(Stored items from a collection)

━━━━━━━━━━━━━━━━━━━━

Lemma has_seton_self x : has (seton x TF_CLOSED) TF_CLOSED = true.
Proof.
  unfold has, seton. rewrite Z.land_lor_distr_l. destruct (Z.lor _ _ =? 0) eqn:E; [|done]. apply Z.eqb_eq, Z.lor_eq_0_iff in E as [_ E]. done.
Qed.

Lemma has_setoff x m k : Z.land m k = 0 -> has (setoff x m) k = has x k.
Proof.
  intros H. unfold has, setoff. f_equal. f_equal. rewrite <- Z.land_assoc. f_equal. apply Z.bits_inj'. intros j Hj.
  rewrite Z.land_spec, Z.lnot_spec by lia. pose proof (f_equal (fun z => Z.testbit z j) H) as E. cbn in E. rewrite Z.land_spec, Z.bits_0 in E.
  destruct (Z.testbit m j), (Z.testbit k j); done.
Qed.

Lemma skeep_inv p p' : skeep p' = skeep p ->
  state p' = state p /\ has (flags p') TF_CLOSED = has (flags p) TF_CLOSED /\ has (flags p') TF_RESET = has (flags p) TF_RESET.
Proof. unfold skeep. intros E. by injection E. Qed.

(** Fields other than the state and the flags, and flags other than these two. *)
Ltac skeep := unfold skeep; pcb_simpl; repeat first [rewrite has_seton by done|rewrite has_setoff by done]; done.

Lemma output_segment_skeep w s p s' p' w' : tcp_output_segment w s p = (s', p', w') -> skeep p' = skeep p.
Proof.
  intros E. pose proof (output_segment_frame _ _ _ _ _ _ E) as Hf. apply output_segment_queues in E as (_ & _ & _ & _ & Ef). kept Hf.
  unfold skeep. congruence.
Qed.

Lemma output_loop_skeep wnd l : forall w p p' w', output_loop wnd l w p = (p', w') -> skeep p' = skeep p.
Proof.
  induction l as [|s l IH]; intros w p p' w' E; cbn [output_loop] in E; [injection E as <- <-; done|].
  destruct (_ <=? wnd); [|injection E as <- <-; done]. cbv zeta in E. destruct (if is_state _ _ then _ else _) as [s1 p1] eqn:E1 in E.
  assert (skeep p1 = skeep p) as K1 by (destruct (is_state _ _); injection E1 as <- <-; skeep).
  set (p2 := if TCP_SEQ_LT _ _ then _ else _) in E. assert (skeep p2 = skeep p) as K2 by (subst p2; rewrite <- K1; destruct (TCP_SEQ_LT _ _); skeep). clearbody p2.
  destruct (tcp_output_segment w s1 p2) as [[s' p3] w1] eqn:Eo. apply output_segment_skeep in Eo. apply IH in E. rewrite E, <- K2, <- Eo. case_match; skeep.
Qed.

Lemma tcp_output_skeep w p rc p' w' : tcp_output w p = (rc, p', w') -> skeep p' = skeep p.
Proof.
  unfold tcp_output. destruct (output_loop _ _ _ _) as [p1 w1] eqn:E. apply output_loop_skeep in E. destruct (has _ _).
  - destruct (tcp_send_ack _ _). intros H. injection H as <- <- <-. rewrite <- E. skeep.
  - intros H. by injection H as <- <- <-.
Qed.

Lemma enqueue_skeep w p d f o rc p' w' : tcp_enqueue w p d f o = Ok (rc, p', w') -> skeep p' = skeep p.
Proof.
  unfold tcp_enqueue. intros H.
  destruct (_ <? Z.of_nat (length d)); [injection H as <- <- <-; done|]. destruct (TCP_SND_QUEUELEN <=? _); [injection H as <- <- <-; done|].
  cbv zeta in H. destruct (if _ && _ then fill_unsent _ _ _ else _) as [us d'] in H. apply bind_Ok_inv in H as ([r w1] & _ & H).
  destruct r as [[q ql]|]; [|injection H as <- <- <-; done]. apply bind_Ok_inv in H as ([us2 j] & _ & H). injection H as <- <- <-. skeep.
Qed.

Lemma write_skeep w p d opt rc p' w' : tcp_write w p d opt = Ok (rc, p', w') -> skeep p' = skeep p.
Proof.
  unfold tcp_write. destruct (_ || _); [|intros H; injection H as <- <- <-; done].
  intros H. apply bind_Ok_inv in H as ([[rc1 p1] w1] & H1 & H).
  assert (skeep p1 = skeep p) as E1 by (destruct (0 <? _); [by eapply enqueue_skeep|injection H1 as <- <- <-; done]).
  destruct (_ <? 0); [injection H as <- <- <-; done|]. destruct (_ || _); [|injection H as <- <- <-; done].
  destruct (tcp_output w1 p1) as [[rc2 p2] w2] eqn:Eo. injection H as <- <- <-. rewrite <- E1. by eapply tcp_output_skeep.
Qed.

Lemma enqueue_recv w p d f o rc p' w' : tcp_enqueue w p d f o = Ok (rc, p', w') -> recv p' = recv p.
Proof.
  unfold tcp_enqueue. intros H.
  destruct (_ <? Z.of_nat (length d)); [by injection H as <- <- <-|]. destruct (TCP_SND_QUEUELEN <=? _); [by injection H as <- <- <-|].
  cbv zeta in H. destruct (if _ && _ then fill_unsent _ _ _ else _) as [us d'] in H. apply bind_Ok_inv in H as ([r w1] & _ & H).
  destruct r as [[q ql]|]; [|by injection H as <- <- <-]. apply bind_Ok_inv in H as ([us2 j] & _ & H). by injection H as <- <- <-.
Qed.

Lemma rexmit_skeep w p p' w' : tcp_rexmit w p = (p', w') -> skeep p' = skeep p.
Proof.
  unfold tcp_rexmit. destruct (unacked p); [intros H; injection H as <- <-; done|]. destruct (tcp_output _ _) as [[rc p1] w1] eqn:E. apply tcp_output_skeep in E.
  intros H. injection H as <- <-. rewrite E. skeep.
Qed.

Lemma run_acts_skeep l : forall w p p' w', run_acts w p l = Ok (p', w') -> skeep p' = skeep p.
Proof.
  induction l as [|[d opt|n|] l IH]; intros w p p' w' H; cbn [run_acts] in H; [injection H as <- <-; done|..].
  - apply bind_Ok_inv in H as ([[rc p1] w1] & H1 & H). apply write_skeep in H1. apply IH in H. congruence.
  - apply IH in H. rewrite H. unfold tcp_recved. cbv zeta. repeat case_match; skeep.
  - apply IH in H. rewrite H. skeep.
Qed.

Lemma callback_skeep w p e rc p' w' : callback w p e = Ok (rc, p', w') -> skeep p' = skeep p.
Proof.
  unfold callback. destruct (answer _) as [[acts r] w1]. intros H. apply bind_Ok_inv in H as ([p1 w2] & H1 & H). injection H as <- <- <-.
  by eapply run_acts_skeep.
Qed.

Lemma free_unacked_skeep a l : forall p, skeep (free_unacked a l p) = skeep p.
Proof. induction l as [|s l IH]; intros p; cbn [free_unacked]; [done|]. destruct (all_acked a s); [|done]. by rewrite IH. Qed.

Lemma free_unsent_skeep a l : forall p, skeep (free_unsent a l p) = skeep p.
Proof. induction l as [|s l IH]; intros p; cbn [free_unsent]; [done|]. destruct (all_acked a s); [|done]. cbv zeta. rewrite IH. by destruct l. Qed.

Lemma grow_cwnd_skeep p p' : grow_cwnd p = Ok p' -> skeep p' = skeep p.
Proof.
  unfold grow_cwnd, inflate. destruct (4 <=? _); [|intros H; by injection H as <-]. destruct (_ <? ssthresh p); [intros H; injection H as <-; by case_match|].
  destruct (_ =? 0); [done|]. intros H. injection H as <-. cbv zeta. by destruct (_ <? _).
Qed.

Lemma count_acked_skeep a p : skeep (count_acked a p) = skeep p.
Proof.
  unfold count_acked. cbv zeta. assert (forall q, skeep (if has (flags p) TF_INFR then set_cwnd q (set_flags (setoff (flags p) TF_INFR) p) else p) = skeep p) as H
    by (intros q; case_match; skeep). exact (H _).
Qed.

Lemma polltmr_skeep v p : skeep (set_polltmr v p) = skeep p.
Proof. done. Qed.

Lemma new_ack_skeep a p p' : new_ack a p = Ok p' -> skeep p' = skeep p.
Proof.
  unfold new_ack. intros H. apply bind_Ok_inv in H as (p1 & Hg & H). injection H as <-.
  rewrite free_unsent_skeep, polltmr_skeep, free_unacked_skeep. apply grow_cwnd_skeep in Hg. rewrite Hg. apply count_acked_skeep.
Qed.

Lemma dup_ack_skeep w e p p' w' : dup_ack w e p = (p', w') -> skeep p' = skeep p.
Proof.
  unfold dup_ack. cbv zeta. destruct (_ =? e); [|intros H; injection H as <- <-; done].
  destruct ((3 <=? _) && _ && _); [|intros H; injection H as <- <-; done].
  destruct (negb _); [|unfold inflate; intros H; injection H as <- <-; case_match; done].
  destruct (tcp_rexmit _ _) as [p2 w2] eqn:Er. apply rexmit_skeep in Er. intros H. injection H as <- <-.
  transitivity (skeep p2); [skeep|exact Er].
Qed.

Lemma estimate_rtt_skeep t a p : skeep (estimate_rtt t a p) = skeep p.
Proof. unfold estimate_rtt. destruct (negb _ && _); [cbv zeta; done|done]. Qed.

Lemma update_window_skeep h p : skeep (update_window h p) = skeep p.
Proof. unfold update_window. by destruct (_ || _). Qed.

Lemma receive_ack_skeep w h p p' w' : receive_ack w h p = Ok (p', w') -> skeep p' = skeep p.
Proof.
  unfold receive_ack. cbv zeta. intros H. apply bind_Ok_inv in H as ([p1 w1] & Hm & H). injection H as <- <-.
  rewrite estimate_rtt_skeep, <- (update_window_skeep h p). destruct (_ =? _); [injection Hm as Hm; by eapply dup_ack_skeep|].
  destruct (_ && _); [|by injection Hm as <- <-]. apply bind_Ok_inv in Hm as (p2 & Hn & Hm). injection Hm as <- <-. by eapply new_ack_skeep.
Qed.

Lemma note_fin_skeep s p : skeep (note_fin s p) = skeep p.
Proof. unfold note_fin. case_match; skeep. Qed.

Lemma dequeue_skeep l : forall p p', dequeue l p = Ok p' -> skeep p' = skeep p.
Proof.
  induction l as [|c l IH]; intros p p' H; cbn [dequeue] in H; [by injection H as <-|]. destruct (_ =? _); [|by injection H as <-]. cbv zeta in H.
  apply bind_Ok_inv in H as (b & _ & H). apply bind_Ok_inv in H as (p1 & H1 & H). apply IH in H. rewrite H.
  assert (skeep p1 = skeep p) as K1.
  { destruct (0 <? tot_len b); [|injection H1 as <-; done]. apply bind_Ok_inv in H1 as (r & _ & H1). by injection H1 as <-. }
  pose proof (note_fin_skeep c p1) as K2. rewrite <- K1, <- K2. skeep.
Qed.

Lemma receive_data_skeep w s p s' p' w' : receive_data w s p = Ok (s', p', w') -> skeep p' = skeep p.
Proof.
  unfold receive_data. cbv zeta. destruct (0 <? TCP_TCPLEN s); [|intros H; injection H as <- <- <-; case_match; skeep].
  intros H. apply bind_Ok_inv in H as ([s1 p1] & H1 & H). assert (skeep p1 = skeep p) as K1.
  { destruct (TCP_SEQ_LT _ _); [|by injection H1 as <- <-]. destruct (TCP_SEQ_LT _ _); [|injection H1 as <- <-; skeep].
    apply bind_Ok_inv in H1 as (s2 & _ & H1). by injection H1 as <- <-. }
  rewrite <- K1. clear K1 H1. destruct (_ && _); [|by injection H as <- <- <-]. destruct (_ =? _).
  - apply bind_Ok_inv in H as ([s2 p2] & H2 & H). injection H as <- <- <-. unfold in_sequence in H2. apply bind_Ok_inv in H2 as (s3 & _ & H2).
    cbv zeta in H2. apply bind_Ok_inv in H2 as (b & _ & H2).
    destruct (if 0 <? tot_len b then _ else _) as [s4 p3] eqn:E in H2. apply bind_Ok_inv in H2 as (p4 & H4 & H2). apply dequeue_skeep in H4.
    injection H2 as <- <-. transitivity (skeep p4); [destruct (has (flags p4) TF_ACK_DELAY); skeep|].
    rewrite H4, note_fin_skeep. destruct (0 <? tot_len b); injection E as <- <-; done.
  - unfold out_of_sequence in H. cbv zeta in H. destruct (ooseq _).
    + destruct (alloc w) as [a w1]. injection H as <- <- <-. destruct a; skeep.
    + apply bind_Ok_inv in H as ([[l' s2] w2] & _ & H). injection H as <- <- <-. skeep.
Qed.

━━━━━━━━━━━━━━━━━━━━

= PROBLEM DETAILS =
Reply with the lines from the first line of the entries through the line that contains "Proof. unfold skeep.", repeated exactly with both ends kept, and with nothing else.

= REPLY =
Lemma has_seton_self x : has (seton x TF_CLOSED) TF_CLOSED = true.
Proof.
  unfold has, seton. rewrite Z.land_lor_distr_l. destruct (Z.lor _ _ =? 0) eqn:E; [|done]. apply Z.eqb_eq, Z.lor_eq_0_iff in E as [_ E]. done.
Qed.

Lemma has_setoff x m k : Z.land m k = 0 -> has (setoff x m) k = has x k.
Proof.
  intros H. unfold has, setoff. f_equal. f_equal. rewrite <- Z.land_assoc. f_equal. apply Z.bits_inj'. intros j Hj.
  rewrite Z.land_spec, Z.lnot_spec by lia. pose proof (f_equal (fun z => Z.testbit z j) H) as E. cbn in E. rewrite Z.land_spec, Z.bits_0 in E.
  destruct (Z.testbit m j), (Z.testbit k j); done.
Qed.

Lemma skeep_inv p p' : skeep p' = skeep p ->
  state p' = state p /\ has (flags p') TF_CLOSED = has (flags p) TF_CLOSED /\ has (flags p') TF_RESET = has (flags p) TF_RESET.
Proof. unfold skeep. intros E. by injection E. Qed.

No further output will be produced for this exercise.